Lula, a twenty-six-year-old Albanian woman living surreptitiously in New York City on an expiring tourist visa, hopes to make a better life for herself in America. When she lands a job as caretaker to Zeke, a rebellious high school senior in suburban New Jersey, it seems that the security, comfort, and happiness of the American dream may finally be within reach. Her new boss, Mister Stanley, an idealistic college professor turned Wall Street executive, assumes that Lula is a destitute refugee of the Balkan wars. He enlists his childhood friend Don Settebello, a hotshot lawyer who prides himself on defending political underdogs, to straighten out Lula's legal situation. In true American fashion, everyone gets what he wants and feels good about it.
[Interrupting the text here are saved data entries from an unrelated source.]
(** * ParameterLib: a typed layer over [getopt_long]

    Shallow embedding of [ParmeterLib.h] (namespace [plib]) and of the option
    table of [main.cpp], followed by the properties of the conversion layer
    and of the dispatcher [processOptions].

    Conventions.
    - A C [char] is an [ascii] (eight bits), a C string or [std::string] a
      [string]; a [char*] that may be null is an [option string].
    - An [int] is a [Z]; where the code computes on it the 32-bit result is
      written out with [wrap_int].
    - A call that may throw returns an [outcome]; the exceptions are the
      constructors of [failure].
    - [std::vector<p_parameter_t>] is a [list] read with [!!] and updated
      with [<[ _ := _ ]>].
    - [getopt_long] and [strtof] belong to the C library, not to this
      repository: the dispatcher is defined over any implementation of them
      (classes [Getopt] and [FloatModel]); a model of the glibc scanner is
      given further down to run the dispatcher on concrete command lines. *)

From Stdlib Require Import ZArith Ascii String Lia.
From stdpp Require Import base list strings.

Local Open Scope Z_scope.

(** ** Machine integers and characters *)

Definition INT_MIN : Z := - 2 ^ 31.
Definition INT_MAX : Z := 2 ^ 31 - 1.

Definition int_range (z : Z) : Prop := INT_MIN <= z <= INT_MAX.

Definition in_int_range (z : Z) : bool := (INT_MIN <=? z) && (z <=? INT_MAX).

(** Two's complement reduction of an integer to 32 bits. *)
Definition wrap_int (z : Z) : Z := (z + 2 ^ 31) mod 2 ^ 32 - 2 ^ 31.

(** [(char)c]: the low eight bits of an [int]. *)
Definition to_char (z : Z) : ascii := ascii_of_N (Z.to_N (z mod 256)).

(** The [int] a (non-negative) [char] converts to. *)
Definition of_char (c : ascii) : Z := Z.of_N (N_of_ascii c).

(** [std::string::c_str()] as a C reader sees it: the text before the first
    NUL character. *)
Fixpoint c_str (s : string) : string :=
  match s with
  | EmptyString => EmptyString
  | String c s' => if Ascii.eqb c zero then EmptyString else String c (c_str s')
  end.

(** ** Exceptions *)

(** The exceptions that can leave the library, each with its [what()] text.
    [undefined_behaviour] is not an exception: it marks the places where the
    C++ standard gives the program no meaning (the text says which). *)
Inductive failure : Type :=
  | invalid_argument (what : string)
  | out_of_range (what : string)
  | logic_error (what : string)
  | undefined_behaviour (why : string).
(** * Directory mutation and adaptive sharding of @helia/unixfs

    A shallow embedding of the [cp] and [rm] commands
    (src/commands/cp.ts, src/commands/rm.ts), of [cidToDirectory]
    (src/commands/utils/cid-to-directory.ts) and of the directory
    engine they drive (link table, HAMT shards, ancestor rewriting). *)

From Stdlib Require Import NArith.
From stdpp Require Import base option list strings gmap countable.

Local Open Scope string_scope.

(** ** Content identifiers and links *)

(** [Version] of multiformats/cid: a CID is encoded as version 0 or 1. *)
Inductive Version := V0 | V1.

#[global] Instance Version_eq_dec : EqDecision Version.
Proof. solve_decision. Defined.

(** A CID: its encoding version and the digest of the block it names. *)
Record CID := mkCID { version : Version; multihash : positive }.

#[global] Instance CID_eq_dec : EqDecision CID.
Proof. solve_decision. Defined.

#[global] Instance CID_countable : Countable CID.
Proof.
  refine (inj_countable'
            (fun c => match version c with
                      | V0 => xO (multihash c)
                      | V1 => xI (multihash c)
                      end)
            (fun p => match p with
                      | xO h => mkCID V0 h
                      | xI h => mkCID V1 h
                      | xH => mkCID V0 xH
                      end) _).
  by intros [[] ?].
Defined.
Lemma handleCardClick_flags (cardId : nat) (s : State) :
  ∃ g, flagsOnly g ∧ cards (handleCardClick cardId s) = g <$> cards s.
Proof.
  destruct (MemoryFacts.handleCardClick_cases cardId s) as [-> |(_ & _ & _ & ->)].
  - exists (λ c, c). split; [apply flagsOnly_same|]. by rewrite list_fmap_id.
  - eexists. split; [|done]. intros c. by destruct (id c =? cardId).
Qed.

Lemma afterDelay_faceUp (s : State) :
  faceUpAccounted s → faceUpAccounted (checkMatch_afterDelay (flippedCards s) s).
Proof.
  intros HF c' Hc' Hup. simpl in *.
  apply list_elem_of_fmap in Hc' as (c & -> & Hc). left.
  destruct (includes (flippedCards s) (id c)) eqn:Hinc; [done|].
  destruct (HF c Hc Hup) as [Hm|Hsel]; [done|].
  by apply bool_decide_eq_false in Hinc.
Qed.

Lemma timers_closure (w : World) (closure : list nat) (rest : list (list nat)) :
  consistent w → timers w = closure :: rest →
  closure = flippedCards (ui w) ∧ rest = []
  ∧ isChecking (ui w) = true ∧ gameState (ui w) = playing.
Proof.
  intros Hw Ht. pose proof (c_timers w Hw) as Hc. rewrite Ht in Hc.
  destruct (isChecking (ui w)) eqn:Hchk; [|done].
  injection Hc as -> ->. by destruct (c_checking w Hw Hchk).
Qed.

Lemma fresh_faceUp (l : list GameCard) (sel : list nat) (g : GameState) (b : bool) :
  (∀ c, c ∈ l → isFlipped c = false) → faceUpAccounted (mkState l sel g b).
Proof. intros Hl c Hc Hup. simpl in Hc. rewrite (Hl c Hc) in Hup. done. Qed.

(** A step of the component is nothing at all, or a handler followed by the
    effects of the render it caused. *)
Lemma dispatch_cases (w : World) (e : Event) :
  dispatch w e = w
  ∨ ∃ next w0 fx0,
      dispatch w e = afterRender (ui w) next w0
      ∧ fired w0 = fired w ++ fx0
      ∧ (CompleteActivity ∉ fx0)
      ∧ (keepsDeal e = true → ∃ g, flagsOnly g ∧ cards next = g <$> cards (ui w))
      ∧ (consistent w →
         gameState next ≠ won
         ∧ (faceUpAccounted (ui w) → faceUpAccounted next)
         ∧ (gameState (ui w) = won →
            flippedCards next = [] ∧ cards next = cards (ui w))).
Proof.
  destruct e as [cardId| |fetched random| ].
  - unfold dispatch. destruct (gameState (ui w)) eqn:Hg; try by left.
    case_bool_decide; [|by left]. right.
    exists (handleCardClick cardId (ui w)), w, [].
    rewrite app_nil_r, handleCardClick_gameState, Hg.
    split_and!; try done.
    + apply not_elem_of_nil.
    + intros _. apply handleCardClick_flags.
    + intros _. split_and!; try done. apply handleCardClick_faceUp.
  - rewrite dispatch_timeout. destruct (timers w) as [|closure rest] eqn:Ht; [by left|].
    right. eexists _, _, []. split; [done|]. simpl. rewrite app_nil_r.
    split_and!; try done.
    + apply not_elem_of_nil.
    + intros _. eexists. split; [|done].
      intros c. by destruct (includes closure (id c)).
    + intros Hw. destruct (timers_closure w closure rest Hw Ht) as (-> & _ & _ & Hg).
      rewrite Hg. split_and!; try done. apply afterDelay_faceUp.
  - unfold dispatch. destruct (gameState (ui w)) eqn:Hg; try by left.
    right. destruct fetched as [fetchedCards|message]; simpl.
    + eexists _, _, []. split; [done|]. simpl. rewrite app_nil_r.
      split_and!; try done; [apply not_elem_of_nil|].
      intros _. split_and!; try done. intros _. apply fresh_faceUp.
      intros c Hc. simpl in Hc.
      rewrite (MemoryFacts.shuffleArray_Permutation random _) in Hc.
      by destruct (MemoryFacts.pushCards_fresh _ _ _ Hc).
    + eexists _, _, [Toast "Erro"]. split; [done|]. simpl.
      split_and!; try done.
      * rewrite list_elem_of_singleton. done.
      * intros _. exists (λ c, c). split; [apply flagsOnly_same|].
        by rewrite list_fmap_id.
  - unfold dispatch. destruct (gameState (ui w)) eqn:Hg; try by left.
    right. exists (startNewGame_request (ui w)), w, [].
    rewrite app_nil_r. split_and!; try done.
    + apply not_elem_of_nil.
    + intros _. exists (λ c, c). split; [apply flagsOnly_same|].
      simpl. by rewrite list_fmap_id.
    + intros Hw. split_and!; try done.
      intros HF c Hc Hup. destruct (HF c Hc Hup) as [Hm|Hsel]; [by left|].
      rewrite (c_cleared w Hw) in Hsel by congruence. by apply elem_of_nil in Hsel.
Qed.

Lemma initialWorld_settled : settled initialWorld.
Proof.
  split; [apply MemoryFacts.initialWorld_consistent| |done].
  intros c Hc. by apply elem_of_nil in Hc.
Qed.

Lemma dispatch_settled (w : World) (e : Event) : settled w → settled (dispatch w e).
Proof.
  intros [Hw HF HW].
  pose proof (MemoryFacts.dispatch_consistent w e Hw) as Hw'.
  destruct (dispatch_cases w e) as [-> |(next & w0 & fx0 & Heq & _ & _ & _ & Hnext)];
    [done|].
  rewrite Heq in *. destruct (Hnext Hw) as (Hg & HF' & _).
  split; [done| |].
  - by apply afterRender_faceUp, HF'.
  - by apply afterRender_won.
Qed.

Lemma run_settled (es : list Event) (w : World) : settled w → settled (run w es).
Proof.
  revert w. induction es as [|e es IH]; intros w Hw; [done|].
  simpl. apply IH. by apply dispatch_settled.
Qed.

Lemma reachable_settled (es : list Event) : settled (run initialWorld es).
Proof. apply run_settled, initialWorld_settled. Qed.

Lemma allMatched_cards (s : State) (c : GameCard) :
  allMatched s = true → c ∈ cards s → isMatched c = true.
Proof.
  unfold allMatched. intros Hall Hc. apply andb_prop in Hall as [_ Hall].
  rewrite forallb_forall in Hall. apply Hall. by apply list_elem_of_In.
Qed.

(** X8 (the component as a whole): in every state the game goes through, a
    card is face up exactly when it is matched or selected, and never both
    matched and selected. *)
Theorem X8_face_up_iff_matched_or_selected (es : list Event) (c : GameCard) :
  let s := ui (run initialWorld es) in
  c ∈ cards s →
  (isFlipped c = true ↔ isMatched c = true ∨ id c ∈ flippedCards s)
  ∧ ¬ (isMatched c = true ∧ id c ∈ flippedCards s).
Proof.
  intros s Hc. destruct (reachable_settled es) as [Hw HF _].
  pose proof (c_wellFormed _ Hw) as Hwf. fold s in HF, Hwf.
  split; [split|].
  - by apply HF.
  - intros [Hm|Hsel]; [by apply (wf_matched s Hwf)|].
    by destruct (MemoryFacts.selected_card s c Hwf Hc Hsel).
  - intros [Hm Hsel].
    destruct (MemoryFacts.selected_card s c Hwf Hc Hsel). congruence.
Qed.

(** X9 ([handleCardClick], [checkMatch], the fallback of [startNewGame],
    "Jogar Novamente"): apart from the arrival of a new deal, a step leaves
    every card in its place with its id, type, content and pair, and never
    takes [isMatched] back. *)
Theorem X9_cards_keep_place_and_face (w : World) (e : Event) :
  keepsDeal e = true →
  Forall2 (λ c c', face c' = face c ∧ (isMatched c = true → isMatched c' = true))
          (cards (ui w)) (cards (ui (dispatch w e))).
Proof.
  intros He.
  assert (∃ g, flagsOnly g ∧ cards (ui (dispatch w e)) = g <$> cards (ui w))
    as (g & Hg & ->).
  { destruct (dispatch_cases w e) as [-> |(next & w0 & fx0 & -> & _ & _ & Hflags & _)].
    - exists (λ c, c). split; [apply flagsOnly_same|]. by rewrite list_fmap_id.
    - destruct (Hflags He) as (g1 & Hg1 & Hc1).
      destruct (afterRender_flags (ui w) next w0) as (g2 & Hg2 & ->).
      exists (λ c, g2 (g1 c)). split; [by apply flagsOnly_compose|].
      by rewrite Hc1, <- list_fmap_compose. }
  apply Forall2_fmap_r, Forall_Forall2_diag, Forall_forall.
  intros c _. apply Hg.
Qed.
But things take a more sinister turn when Lula's Albanian "brothers" show up in a brand-new black Lexus SUV. Hoodie, Leather Jacket, and the Cute One remind her that all Albanians are family, but what they ask of her is no small favor. Lula's new American life suddenly becomes more complicated as she struggles to find her footing as a stranger in a strange new land. Is it possible that her new American life is not so different from her old Albanian one? Set in the aftermath of 9/11, My New American Life offers a vivid, darkly humorous, bitingly real portrait of a particular moment in history, when a nation's dreams and ideals gave way to a culture of cynicism, lies, and fear. Beneath its high comic surface, the novel is a more serious consideration of immigration, of what it was like to live through the Bush-Cheney years, and of what it means to be an American.